In a stock market sell-off, real estate developers and financials were some of the hardly-hit victims. Because of Covid-19, and with the economy already reeling from its negative effects, investors scampered for safety with many paranoid about the rising power of China in the semi-autonomous financial center and what that means for engaging in business in the city.
The Hang Seng closed down 5.5 percent on Friday, marking the worst single-day showing of the index in almost half a decade, on investor fears that China's aggressive display of legal power would rekindle mass demonstrations and add to the world's pain.
Real estate firms bore the burden of heavy selling, with a market gauge slumping the most since the global recession, in the face of worries Hong Kong's bleak future will prompt businessmen and its locals to move their investments overseas.
Of great doubt is whether Hong Kong can withstand the pressure to operate efficiently as a world financial capital once it passes new mandates that will collide with measures against Beijing's interests, like subversion and sedition.
The legislation was proposed in China on Friday during its annual National People's Congress, sparking calls in Hong Kong for fresh demonstrations to protect local freedoms. When asked about Beijing's surprise moves, United States President Donald Trump said his administration will respond very strongly.

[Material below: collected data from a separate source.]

(* ===== verification/Transport.v ===== *)
(** * The MCTP transport header

    Models [mctp-base-lib/src/base/models.rs]: the packed four-byte header,
    its bit fields, its constructor and the header of a response. *)
From S2P Require Import Prelude Crates Reference Derive.

Definition MCTP_BASE_PROTOCOL_SUPPORTED_HDR_VERSION : Z := 0x1.
#[export] Hint Extern 1 (uint _ MCTP_BASE_PROTOCOL_SUPPORTED_HDR_VERSION) =>
  (unfold uint, MCTP_BASE_PROTOCOL_SUPPORTED_HDR_VERSION; lia) : mctp.

Module TransportHeader.

Record t := mk {
  header_version_rsvd : bytes;                         (** [[u8; 1]] *)
  destination_eid : Z;
  source_eid : Z;
  msg_tag_tag_owner_packet_seq_eom_som : bytes;        (** [[u8; 1]] *)
}.

#[export] Instance eq_dec : EqDecision t.
Proof. solve_decision. Defined.

(** [#[derive(Default)]] *)
Definition default_value : t := mk [0] 0 0 [0].

Section bitfields.
Context `{Bitfields}.

(** The ranges of the [#[bitfield]] attributes. *)
Definition header_version_bits : Z * Z := (0, 3).
Definition rsvd_bits : Z * Z := (4, 7).
Definition msg_tag_bits : Z * Z := (0, 2).
Definition tag_owner_bits : Z * Z := (3, 3).
Definition packet_seq_bits : Z * Z := (4, 5).
Definition eom_bits : Z * Z := (6, 6).
Definition som_bits : Z * Z := (7, 7).

Definition header_version (h : t) : Z := get_field (header_version_rsvd h) header_version_bits.
Definition rsvd (h : t) : Z := get_field (header_version_rsvd h) rsvd_bits.
Definition msg_tag (h : t) : Z :=
  get_field (msg_tag_tag_owner_packet_seq_eom_som h) msg_tag_bits.
Definition tag_owner (h : t) : Z :=
  get_field (msg_tag_tag_owner_packet_seq_eom_som h) tag_owner_bits.
Definition packet_seq (h : t) : Z :=
  get_field (msg_tag_tag_owner_packet_seq_eom_som h) packet_seq_bits.
Definition eom (h : t) : Z := get_field (msg_tag_tag_owner_packet_seq_eom_som h) eom_bits.
Definition som (h : t) : Z := get_field (msg_tag_tag_owner_packet_seq_eom_som h) som_bits.

Definition with_version_byte (f : bytes -> bytes) (h : t) : t :=
  mk (f (header_version_rsvd h)) (destination_eid h) (source_eid h)
    (msg_tag_tag_owner_packet_seq_eom_som h).
Definition with_tag_byte (f : bytes -> bytes) (h : t) : t :=
  mk (header_version_rsvd h) (destination_eid h) (source_eid h)
    (f (msg_tag_tag_owner_packet_seq_eom_som h)).

Definition set_header_version (v : Z) : t -> t :=
  with_version_byte (fun bs => set_field bs header_version_bits v).
Definition set_msg_tag (v : Z) : t -> t := with_tag_byte (fun bs => set_field bs msg_tag_bits v).
Definition set_tag_owner (v : Z) : t -> t :=
  with_tag_byte (fun bs => set_field bs tag_owner_bits v).
Definition set_eom (v : Z) : t -> t := with_tag_byte (fun bs => set_field bs eom_bits v).
Definition set_som (v : Z) : t -> t := with_tag_byte (fun bs => set_field bs som_bits v).

(** [TransportHeader::new]; a builder option that is not set is [None]. *)
Definition new (src_eid dst_eid msg_tag : Z) (tag_owner start_of_msg end_of_msg : option bool) : t :=
  let h := mk [0] dst_eid src_eid [0] in
  let h := set_header_version MCTP_BASE_PROTOCOL_SUPPORTED_HDR_VERSION h in
  let h := set_msg_tag msg_tag h in
  let h := set_tag_owner (bool_to_u8 (default false tag_owner)) h in
  let h := set_som (bool_to_u8 (default false start_of_msg)) h in
  set_eom (bool_to_u8 (default false end_of_msg)) h.

Definition create_response (self : t) : t :=
  new (destination_eid self) (source_eid self) (msg_tag self)
    (Some (tag_owner self =? 0)) (Some true) (Some true).

End bitfields.

#[export] Instance serde : Serde t := {
  size_of := 1 + size_of Z + size_of Z + 1;
  ser_type_of := TStruct [array_type 1; ser_type_of Z; ser_type_of Z; array_type 1];
  to_value h := SStruct [array_to_value (header_version_rsvd h); to_value (destination_eid h);
    to_value (source_eid h); array_to_value (msg_tag_tag_owner_packet_seq_eom_som h)];
  of_value v :=
    match v with
    | SStruct [a; b; c; d] =>
        a ← array_of_value a; b ← of_value b; c ← of_value c; d ← array_of_value d;
        Some (mk a b c d)
    | _ => None
    end;
}.

#[export] Instance valid_header : Valid t := fun h =>
  array_valid 1 (header_version_rsvd h) /\ valid (destination_eid h) /\
  valid (source_eid h) /\ array_valid 1 (msg_tag_tag_owner_packet_seq_eom_som h).

End TransportHeader.
#[export] Existing Instance TransportHeader.serde.
#[export] Existing Instance TransportHeader.valid_header.

(** ** Proofs *)
Module TransportHeaderFacts.
Import TransportHeader.

#[export] Instance header_serde_laws : SerdeLaws t.
Proof. solve_serde serde valid_header. Qed.

#[export] Instance header_lossless : Lossless t.
Proof. solve_lossless serde. Qed.

Section facts.
Context `{CratesLaws}.

Lemma header_new_valid src dst tag o s e :
  u8 src -> u8 dst -> u8 tag -> valid (new src dst tag o s e).
Proof.
  intros. unfold valid, valid_header. cbn.
  split_and!; [|done|done|]; solve_array.
Qed.

(** Every accessor of a new header: the version is 1, the EIDs are the
    arguments, the tag is cut to three bits, an unset flag is 0, and the
    reserved bits and the packet sequence number are 0. *)
Lemma header_new_accessors src dst tag o s e :
  u8 tag ->
  let h := new src dst tag o s e in
  header_version h = 1 /\ rsvd h = 0 /\ source_eid h = src /\ destination_eid h = dst /\
  msg_tag h = tag mod 8 /\ tag_owner h = bool_to_u8 (default false o) /\ packet_seq h = 0 /\
  som h = bool_to_u8 (default false s) /\ eom h = bool_to_u8 (default false e).
Proof.
  intros Htag h. subst h.
  unfold header_version, rsvd, msg_tag, tag_owner, packet_seq, som, eom. cbn.
  split_and!; try done; get_set 1%nat; try done.
Qed.

(** The ranges of the getters. *)
Lemma header_getters_range h :
  valid h ->
  u8 (msg_tag h) /\ (tag_owner h = 0 \/ tag_owner h = 1) /\ u8 (header_version h).
Proof.
  intros ([Hl1 Hb1] & _ & _ & [Hl2 Hb2]).
  assert (in_field (length (msg_tag_tag_owner_packet_seq_eom_som h)) tag_owner_bits) as Hi
    by (rewrite Hl2; solve_in_field).
  pose proof (get_field_uint _ _ Hb2 Hi) as Ho. split_and!.
  - apply get_field_u8; [done|]. rewrite Hl2. solve_in_field.
  - change (uint 1 (tag_owner h)) in Ho. unfold uint in Ho. lia.
  - apply get_field_u8; [done|]. rewrite Hl1. solve_in_field.
Qed.

(** The wire layout of a header, as its accessors see it. *)
Lemma header_layout h :
  valid h ->
  flatten (to_value h) =
    [header_version h + 16 * rsvd h; destination_eid h; source_eid h;
     msg_tag h + 8 * tag_owner h + 16 * packet_seq h + 64 * eom h + 128 * som h].
Proof.
  destruct h as [vb dst src tb]. intros (Hvb & _ & _ & Htb).
  apply array_valid_one in Hvb as (b & Hvb' & Hb), Htb as (c & Htb' & Hc).
  unfold header_version, rsvd, msg_tag, tag_owner, packet_seq, eom, som. simpl in *. subst.
  unfold header_version_bits, rsvd_bits, msg_tag_bits, tag_owner_bits, packet_seq_bits,
    eom_bits, som_bits.
  get_bytes 1%nat.
  cbn [map concat flatten app]. unfold uint in *.
  Z.to_euclidean_division_equations. list_lia.
Qed.

(** The four bytes [TransportHeader::new] puts on the wire. *)
Lemma header_new_wire {E} src dst tag o s e :
  u8 src -> u8 dst -> u8 tag ->
  bytes_from (E:=E) (new src dst tag o s e) =
    Ok [1; dst; src; tag mod 8 + 8 * bool_to_u8 (default false o)
      + 64 * bool_to_u8 (default false e) + 128 * bool_to_u8 (default false s)].
Proof.
  intros Hsrc Hdst Htag. pose proof (header_new_valid src dst tag o s e Hsrc Hdst Htag) as Hv.
  rewrite bytes_from_flatten, header_layout by done.
  destruct (header_new_accessors src dst tag o s e Htag) as (-> & -> & -> & -> & -> & -> & -> & -> & ->).
  list_lia.
Qed.

(** Two headers with the same accessors are the same header. *)
Lemma header_ext h k :
  valid h -> valid k -> flatten (to_value h) = flatten (to_value k) -> h = k.
Proof.
  intros Hh Hk Heq.
  pose proof (try_from_flatten (T:=t) _ h [] (to_value_typed h Hh) (of_to_value h Hh)) as H1.
  pose proof (try_from_flatten (T:=t) _ k [] (to_value_typed k Hk) (of_to_value k Hk)) as H2.
  rewrite Heq, H2 in H1. by injection H1 as ->.
Qed.

Lemma create_response_valid h : valid h -> valid (create_response h).
Proof.
  intros Hh. pose proof (header_getters_range h Hh) as (? & _).
  destruct Hh as (_ & ? & ? & _). by apply header_new_valid.
Qed.

(** Every accessor of the header of a response. *)
Lemma create_response_accessors h :
  valid h ->
  let r := create_response h in
  destination_eid r = source_eid h /\ source_eid r = destination_eid h /\
  msg_tag r = msg_tag h /\ tag_owner r = 1 - tag_owner h /\
  som r = 1 /\ eom r = 1 /\ packet_seq r = 0 /\ header_version r = 1 /\ rsvd r = 0.
Proof.
  intros Hh r. pose proof (header_getters_range h Hh) as (Ht & Ho & _).
  assert (uint 3 (msg_tag h)) as Ht3.
  { destruct Hh as (_ & _ & _ & Hl & Hb). apply (get_field_uint _ msg_tag_bits Hb).
    rewrite Hl. solve_in_field. }
  destruct (header_new_accessors (destination_eid h) (source_eid h) (msg_tag h)
    (Some (tag_owner h =? 0)) (Some true) (Some true) Ht)
    as (Hv & Hrs & Hs & Hd & Hm & Hto & Hp & Hso & Heo).
  subst r. unfold create_response. rewrite Hv, Hrs, Hs, Hd, Hm, Hto, Hp, Hso, Heo.
  rewrite Z.mod_small by done. split_and!; try done.
  by destruct Ho as [-> | ->].
Qed.

(** The header of a response goes back to the sender of the request under the
    request's tag, with the tag owner bit flipped, as a single packet. *)
Theorem create_response_fields h :
  valid h ->
  let r := create_response h in
  destination_eid r = source_eid h /\ source_eid r = destination_eid h /\
  msg_tag r = msg_tag h /\ tag_owner r = 1 - tag_owner h /\
  som r = 1 /\ eom r = 1 /\ packet_seq r = 0 /\
  header_version r = MCTP_BASE_PROTOCOL_SUPPORTED_HDR_VERSION.
Proof. intros Hh r. subst r. by destruct (create_response_accessors h Hh) as (?&?&?&?&?&?&?&?&_). Qed.

(** Answering an answer restores the addressing: the third header in a row is
    the first answer again. *)
Theorem create_response_involutive h :
  valid h -> create_response (create_response (create_response h)) = create_response h.
Proof.
  intros Hh. set (r := create_response h).
  assert (valid r) as Hr by by apply create_response_valid.
  destruct (create_response_accessors h Hh) as (Hd1 & Hs1 & Hm1 & Ho1 & _).
  fold r in Hd1, Hs1, Hm1, Ho1.
  destruct (create_response_accessors r Hr) as (Hd2 & Hs2 & Hm2 & Ho2 & _).
  unfold create_response at 1. rewrite Hd2, Hs2, Hm2, Ho2, Hs1, Hd1, Hm1, Ho1.
  unfold r, create_response. f_equal. f_equal.
  destruct (header_getters_range h Hh) as (_ & [-> | ->] & _); done.
Qed.

End facts.
End TransportHeaderFacts.
#[export] Existing Instance TransportHeaderFacts.header_serde_laws.
#[export] Existing Instance TransportHeaderFacts.header_lossless.

(** ** Witnesses *)
Section witness.
#[local] Existing Instance Reference.crates.
#[local] Existing Instance Reference.crates_laws.

Lemma create_response_fields_witness :
  let h := TransportHeader.mk [1] 9 8 [0xcb] in
  let r := TransportHeader.create_response h in
  valid h /\ TransportHeader.destination_eid r = 8 /\ TransportHeader.source_eid r = 9 /\
  TransportHeader.msg_tag r = 3 /\ TransportHeader.tag_owner r = 0.
Proof.
  intros h r. assert (valid h) as Hh by (repeat split; cbn; solve_bytes || lia).
  destruct (TransportHeaderFacts.create_response_fields h Hh) as (Hd & Hs & Hm & Ho & _).
  split; [exact Hh|]. split; [exact Hd|]. split; [exact Hs|].
  split; [exact (eq_trans Hm eq_refl)|exact (eq_trans Ho eq_refl)].
Defined.

Lemma create_response_involutive_witness :
  let h := TransportHeader.mk [1] 9 8 [0xcb] in
  TransportHeader.create_response (TransportHeader.create_response (TransportHeader.create_response h))
    = TransportHeader.create_response h.
Proof.
  intros h. apply TransportHeaderFacts.create_response_involutive.
  repeat split; cbn; solve_bytes || lia.
Defined.

End witness.
(* ===== verification/ControlPayload.v ===== *)
(** * Control payloads

    Models [mctp-base-lib/src/control.rs]: a control message under its
    transport header, its conversions from and to bytes, and the conversion of
    a payload into a message that [#[derive(FromControlPayload)]] quotes
    ([mctp-emu-derive/src/lib.rs]).  What a message type promises to this file
    is the class [ControlMessage]: its encoding starts with the encoding of
    its control header. *)
From S2P Require Import Prelude Crates Reference Derive Enums Transport ControlModels.

Module ControlPayload.

Record t := mk {
  hdr : TransportHeader.t;
  control_hdr : ControlMsgHeader.t;
  payload : bytes;
}.

(** [ControlPayload::new]; the caller has converted [payload] with [into()]. *)
Definition new (hdr : TransportHeader.t) (control_hdr : ControlMsgHeader.t) (payload : bytes) : t :=
  mk hdr control_hdr payload.

(** [ControlPayload::command_code]; [{:?}] prints the variant's name. *)
Definition command_code (self : t) : outcome MctpBaseLibError CommandCode.t :=
  match ControlMsgHeader.command_code (control_hdr self) with
  | CommandCode.Unknown => Err (UnknownValue "Unknown")
  | code => Ok code
  end.

Section conversions.
Context `{Crates}.

(** [create_response_payload] *)
Definition create_response_payload (self : t) (control_hdr : ControlMsgHeader.t)
    (response_body : bytes) : t :=
  let rsp_hdr := TransportHeader.create_response (hdr self) in
  new rsp_hdr control_hdr response_body.

(** [impl From<ControlPayload> for Bytes] *)
Definition into_bytes {E} (p : t) : outcome E bytes :=
  h ← bytes_from (hdr p);
  Ok (h ++ payload p).

(** [impl From<ControlPayload> for Vec<u8>] *)
Definition into_vec {E} (p : t) : outcome E bytes := into_bytes p.

(** [impl TryFrom<Bytes> for ControlPayload] *)
Definition try_from (bs : bytes) : outcome MctpBaseLibError t :=
  let hdr_size := size_of TransportHeader.t in
  let control_hdr_size := size_of ControlMsgHeader.t in
  let total_hdr_size := (hdr_size + control_hdr_size)%nat in
  let msg_size := Z.of_nat (length bs) - Z.of_nat total_hdr_size in
  if msg_size <? 0 then
    Err (InvalidPayloadSize (usize_to_string total_hdr_size) (usize_to_string (length bs)))
  else
    payload ← slice_from bs hdr_size;
    hdr_bytes ← slice bs 0 hdr_size;
    hdr ← try_from_bytes hdr_bytes;
    control_bytes ← slice bs hdr_size total_hdr_size;
    control_hdr ← try_from_bytes control_bytes;
    Ok (new hdr control_hdr payload).

(** [ControlPayload::try_to_response]; [T_try_from] is [T]'s [TryFrom<Bytes>]. *)
Definition try_to_response {F T} (T_try_from : bytes -> outcome F T) (bs : bytes)
    : outcome AnyError (t * T) :=
  p ← context AnyBase "Failed parsing payload" (try_from bs);
  match T_try_from (payload p) with
  | Ok resp => Ok (p, resp)
  | Err _ => Err (AnyMsg "Failed parsing response")
  | Panic w => Panic w
  end.

(** [impl TryFrom<ControlPayload> for T] quoted by [FromControlPayload]. *)
Definition message_try_from {T : Type} `{Serde T} (msg : t) : outcome MctpBaseLibError T :=
  let struct_size := size_of T in
  if decide (length (payload msg) < struct_size)%nat then
    Err (InvalidPayloadSize (usize_to_string struct_size) (usize_to_string (length (payload msg))))
  else
    map_err Other
      (context id "Failed deserializing message" (ok_or AnyBincode (deserialize (payload msg)))).

End conversions.

(** ** The message interface *)

(** A message type: a struct that starts with [hdr: ControlMsgHeader]. *)
Class ControlMessage (T : Type) := message_hdr : T -> ControlMsgHeader.t.

Class ControlMessageLaws (T : Type) `{NumEnum, Serde T, Valid T, ControlMessage T} : Prop := {
  message_hdr_valid m : valid m -> valid (message_hdr m);
  message_hdr_prefix m :
    exists body, flatten (to_value m) = flatten (to_value (message_hdr m)) ++ body;
}.

End ControlPayload.

(** The message interface of a struct whose first field is its header. *)
Ltac solve_control_message :=
  split;
  [ intros m Hm; apply Hm || (destruct Hm; assumption)
  | intros m; eexists; reflexivity ].

#[export] Instance empty_request_message : ControlPayload.ControlMessage EmptyRequest.t :=
  EmptyRequest.hdr.
#[export] Instance empty_request_message_laws `{NumEnum} :
  ControlPayload.ControlMessageLaws EmptyRequest.t.
Proof. solve_control_message. Qed.
#[export] Instance empty_response_message : ControlPayload.ControlMessage EmptyResponse.t :=
  EmptyResponse.hdr.
#[export] Instance empty_response_message_laws `{NumEnum} :
  ControlPayload.ControlMessageLaws EmptyResponse.t.
Proof. solve_control_message. Qed.

Module ControlPayloadFacts.
Import ControlPayload.
Section facts.
Context `{CratesLaws}.

Lemma message_try_from_bytes {T : Type} `{Serde T} (p : t) :
  message_try_from (T:=T) p = try_from_bytes (payload p).
Proof. done. Qed.

Lemma into_bytes_flatten {E} (p : t) :
  valid (hdr p) -> into_bytes (E:=E) p = Ok (flatten (to_value (hdr p)) ++ payload p).
Proof. intros Hp. unfold into_bytes. by rewrite bytes_from_flatten. Qed.

(** The behaviour of [try_from] on every input: an error exactly when the two
    headers do not fit, and otherwise the parsed headers and the bytes after
    the transport header. *)
Lemma payload_try_from_cases bs :
  is_bytes bs ->
  ((length bs < 7)%nat /\
   try_from bs = Err (InvalidPayloadSize "7" (usize_to_string (length bs)))) \/
  ((7 <= length bs)%nat /\ exists p,
    try_from bs = Ok p /\ valid (hdr p) /\ valid (control_hdr p) /\ payload p = drop 4 bs /\
    try_from_bytes bs = Ok (hdr p) /\ try_from_bytes (drop 4 bs) = Ok (control_hdr p)).
Proof.
  intros Hbs. unfold try_from.
  change (size_of TransportHeader.t) with 4%nat. change (size_of ControlMsgHeader.t) with 3%nat.
  cbn zeta. destruct (Z.ltb_spec (Z.of_nat (length bs) - Z.of_nat (4 + 3)) 0) as [Hs|Hl].
  { left. split; [lia|done]. }
  right. split; [lia|].
  rewrite slice_from_Ok, !slice_Ok by lia. cbn [mbind outcome_bind].
  destruct (try_from_long (T:=TransportHeader.t) bs)
    as (v & h & Hv & Hf & Hh & Hvh & Hok); [done|simpl; lia|].
  destruct (try_from_long (T:=ControlMsgHeader.t) (drop 4 bs))
    as (w & c & Hw & Hg & Hc & Hvc & Hok'); [auto with mctp|rewrite length_drop; simpl; lia|].
  pose proof (try_from_flatten v h [] Hv Hh) as H1. rewrite app_nil_r, Hf in H1.
  pose proof (try_from_flatten w c [] Hw Hc) as H2. rewrite app_nil_r, Hg in H2.
  change (size_of TransportHeader.t) with 4%nat in H1.
  change (size_of ControlMsgHeader.t) with 3%nat in H2.
  rewrite drop_0. change (4 - 0)%nat with 4%nat. change (4 + 3 - 4)%nat with 3%nat.
  rewrite H1. cbn [mbind outcome_bind]. rewrite H2. cbn [mbind outcome_bind].
  eexists. split_and!; [reflexivity|done..].
Qed.

(** C27: Re-encoding a parsed payload gives the bytes it was parsed from, the ones
    of an unknown command included. *)
Theorem payload_reencode {E} bs p :
  is_bytes bs -> try_from bs = Ok p -> into_bytes (E:=E) p = Ok bs.
Proof.
  intros Hbs Hp. destruct (payload_try_from_cases bs Hbs) as [[_ He]|(Hl & q & Hq & Hvq & _ & Hpl & Hh & _)];
    [congruence|].
  assert (q = p) as -> by congruence. unfold into_bytes.
  rewrite (bytes_from_try_from bs) by done. cbn [mbind outcome_bind].
  rewrite Hpl. change (size_of TransportHeader.t) with 4%nat. by rewrite take_drop.
Qed.

Lemma payload_roundtrip_iff bs p :
  valid (hdr p) -> is_bytes (payload p) -> into_bytes (E:=MctpBaseLibError) p = Ok bs ->
  (try_from bs = Ok p <-> try_from_bytes (payload p) = Ok (control_hdr p)).
Proof.
  intros Hh Hpl Hbs. rewrite into_bytes_flatten in Hbs by done.
  assert (bs = flatten (to_value (hdr p)) ++ payload p) as -> by congruence. pose proof (flatten_length _ Hh) as Hlen.
  change (size_of TransportHeader.t) with 4%nat in Hlen.
  assert (drop 4 (flatten (to_value (hdr p)) ++ payload p) = payload p) as Hd
    by (by rewrite drop_app_length').
  destruct (payload_try_from_cases (flatten (to_value (hdr p)) ++ payload p))
    as [[Hs He]|(Hl & q & Hq & _ & Hvc & Hqp & Hqh & Hqc)].
  { apply is_bytes_app; [by apply flatten_bytes|done]. }
  - rewrite length_app in Hs. rewrite He. split; [done|]. intros Hc.
    rewrite try_from_short in Hc by (simpl; lia). done.
  - rewrite Hd in Hqp, Hqc. rewrite Hq.
    rewrite (try_from_flatten _ (hdr p)) in Hqh by first [by apply to_value_typed | by apply of_to_value].
    injection Hqh as Hqh. rewrite Hqc. split; [by intros [= ->]|].
    intros [= Hc]. destruct p, q; simpl in *. congruence.
Qed.

(** A payload survives encoding and parsing exactly when its control header is
    the one its payload bytes start with. *)
Theorem payload_roundtrip bs p :
  valid (hdr p) -> is_bytes (payload p) -> into_bytes (E:=MctpBaseLibError) p = Ok bs ->
  (try_from bs = Ok p <-> try_from_bytes (payload p) = Ok (control_hdr p)).
Proof. apply payload_roundtrip_iff. Qed.

Lemma command_code_ok p code :
  command_code p = Ok code <->
  ControlMsgHeader.command_code (control_hdr p) = code /\ code <> CommandCode.Unknown.
Proof.
  unfold command_code. destruct (ControlMsgHeader.command_code (control_hdr p));
    (split; [intros Hc; first [discriminate Hc | injection Hc as <-; by split]
      | intros [<- Hne]; done]).
Qed.

Lemma control_header_of_message {T : Type} `{Serde T, Valid T, ControlMessage T, !ControlMessageLaws T}
    (m : T) rest :
  valid m -> try_from_bytes (flatten (to_value m) ++ rest) = Ok (message_hdr m).
Proof.
  intros Hm. destruct (message_hdr_prefix m) as (body & ->). rewrite <- (assoc_L (++)).
  pose proof (message_hdr_valid m Hm) as Hh.
  by apply try_from_flatten; [apply to_value_typed|apply of_to_value].
Qed.

(** Parsing the packet of a message, whatever bytes follow it: both the request
    path ([try_from] on the payload) and the response path
    ([try_to_response]) give the message back. *)
Lemma message_parse {T : Type} `{SerdeLaws T, !ControlMessage T, !ControlMessageLaws T}
    (th : TransportHeader.t) (m : T) rest :
  valid th -> valid m -> is_bytes rest ->
  let bs := flatten (to_value th) ++ flatten (to_value m) ++ rest in
  let p := new th (message_hdr m) (flatten (to_value m) ++ rest) in
  is_bytes bs /\ try_from bs = Ok p /\ message_try_from p = Ok m /\
  try_to_response (try_from_bytes (T:=T)) bs = Ok (p, m).
Proof.
  intros Hth Hm Hrest bs p.
  assert (is_bytes (payload p)) as Hpb by (apply is_bytes_app; [by apply flatten_bytes|done]).
  assert (try_from_bytes (payload p) = Ok m) as Hself
    by (by apply try_from_flatten; [apply to_value_typed|apply of_to_value]).
  assert (try_from bs = Ok p) as Hparse.
  { apply payload_roundtrip_iff; [done|done|by apply into_bytes_flatten|].
    exact (control_header_of_message m rest Hm). }
  split_and!; [apply is_bytes_app; [by apply flatten_bytes|done]|done|
    by rewrite message_try_from_bytes|].
  unfold try_to_response. rewrite Hparse. cbn [context map_err mbind outcome_bind].
  by rewrite Hself.
Qed.

(** C26: Sending a message and receiving it: a payload built from a message, under
    the message's own control header, is parsed back into the same payload and
    the same message, both by the response path ([try_to_response]) and by the
    request path ([try_from] on the payload). *)
Theorem message_roundtrip {T : Type} `{SerdeLaws T, !ControlMessage T, !ControlMessageLaws T}
    (th : TransportHeader.t) (m : T) :
  valid th -> valid m ->
  exists body bs, bytes_from (E:=AnyError) m = Ok body /\
    into_bytes (E:=AnyError) (new th (message_hdr m) body) = Ok bs /\
    try_from bs = Ok (new th (message_hdr m) body) /\
    message_try_from (new th (message_hdr m) body) = Ok m /\
    try_to_response (try_from_bytes (T:=T)) bs = Ok (new th (message_hdr m) body, m).
Proof.
  intros Hth Hm. exists (flatten (to_value m)), (flatten (to_value th) ++ flatten (to_value m)).
  destruct (message_parse th m [] Hth Hm is_bytes_nil) as (_ & H1' & H2' & H3').
  rewrite !app_nil_r in *.
  split_and!; [by apply bytes_from_flatten|by rewrite into_bytes_flatten|done..].
Qed.

End facts.
End ControlPayloadFacts.

(** ** Witnesses *)
Section witness.
#[local] Existing Instance Reference.crates.
#[local] Existing Instance Reference.crates_laws.

#[local] Abbreviation req_hdr := (TransportHeader.mk [1] 0 8 [0xc9]).
#[local] Abbreviation req_msg := (EmptyRequest.mk (ControlMsgHeader.mk [0; 0x81] CommandCode.DiscoveryNotify)).

Lemma payload_reencode_witness :
  exists p, ControlPayload.try_from [1; 0; 8; 0xc9; 0; 0x81; 0x20; 9] = Ok p /\
    ControlPayload.into_bytes (E:=AnyError) p = Ok [1; 0; 8; 0xc9; 0; 0x81; 0x20; 9].
Proof.
  eexists. split; [vm_compute; reflexivity|].
  apply ControlPayloadFacts.payload_reencode; [solve_bytes|vm_compute; reflexivity].
Defined.

Lemma payload_roundtrip_witness :
  let p := ControlPayload.new req_hdr (ControlMsgHeader.mk [0; 0x81] CommandCode.DiscoveryNotify)
    [0; 0x81; 0x0d] in
  ControlPayload.try_from [1; 0; 8; 0xc9; 0; 0x81; 0x0d] = Ok p.
Proof.
  intros p. apply (ControlPayloadFacts.payload_roundtrip [1; 0; 8; 0xc9; 0; 0x81; 0x0d] p).
  - repeat split; cbn; solve_bytes || lia.
  - cbn; solve_bytes.
  - vm_compute; reflexivity.
  - vm_compute; reflexivity.
Defined.

Lemma message_roundtrip_witness :
  exists body bs, bytes_from (E:=AnyError) req_msg = Ok body /\
    ControlPayload.into_bytes (E:=AnyError) (ControlPayload.new req_hdr
      (ControlPayload.message_hdr req_msg) body) = Ok bs /\
    ControlPayload.try_from bs = Ok (ControlPayload.new req_hdr (ControlPayload.message_hdr req_msg) body).
Proof.
  destruct (ControlPayloadFacts.message_roundtrip req_hdr req_msg)
    as (body & bs & H1' & H2' & H3' & _);
    [repeat split; cbn; solve_bytes || lia..|].
  exists body, bs. split; [exact H1'|]. split; [exact H2'|exact H3'].
Defined.

End witness.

Beijing's policymakers have rolled out a plan to impose new legislation to boost enforcement mechanisms in the finance center, which was jolted by many months of huge and sometimes violent pro-democracy rallies that dealt a heavy blow to the city's businesses last year.
The heavy selling shook most of Hong Kong's markets, with over two-thirds of the 50-member Hang Seng Index registering fresh four-week declines early Friday. The MSCI Hong Kong Index was poised for its steepest collapse since 2008. The index, which is comprised of two US-listed stocks, traded at its weakest level relative to MSCI's global gauge. In Japan, the Nikkei fel 0.25 percent while the Kospit of South Korea dropped 0.7 percent.
Speaking Friday during his annual report to the Chinese parliament, as per story by Aljazeera, Premier Li Keqiang disclosed that the government would establish a "sound legal system and enforcement mechanisms" to ensure national security in Hong Kong and Macau, China's other semi-autonomous city. According to Li, China will respect and impose the "one country, two systems" framework, the report said.
Meanwhile, the Hong Kong dollar was down for a second day after the currency floated near its strongest against the US dollar for two months. Indications of worries were evident in the options trading floor, with Hong Kong dollar derivatives volume reaching one point and exceeding those on the Japanese currency yen.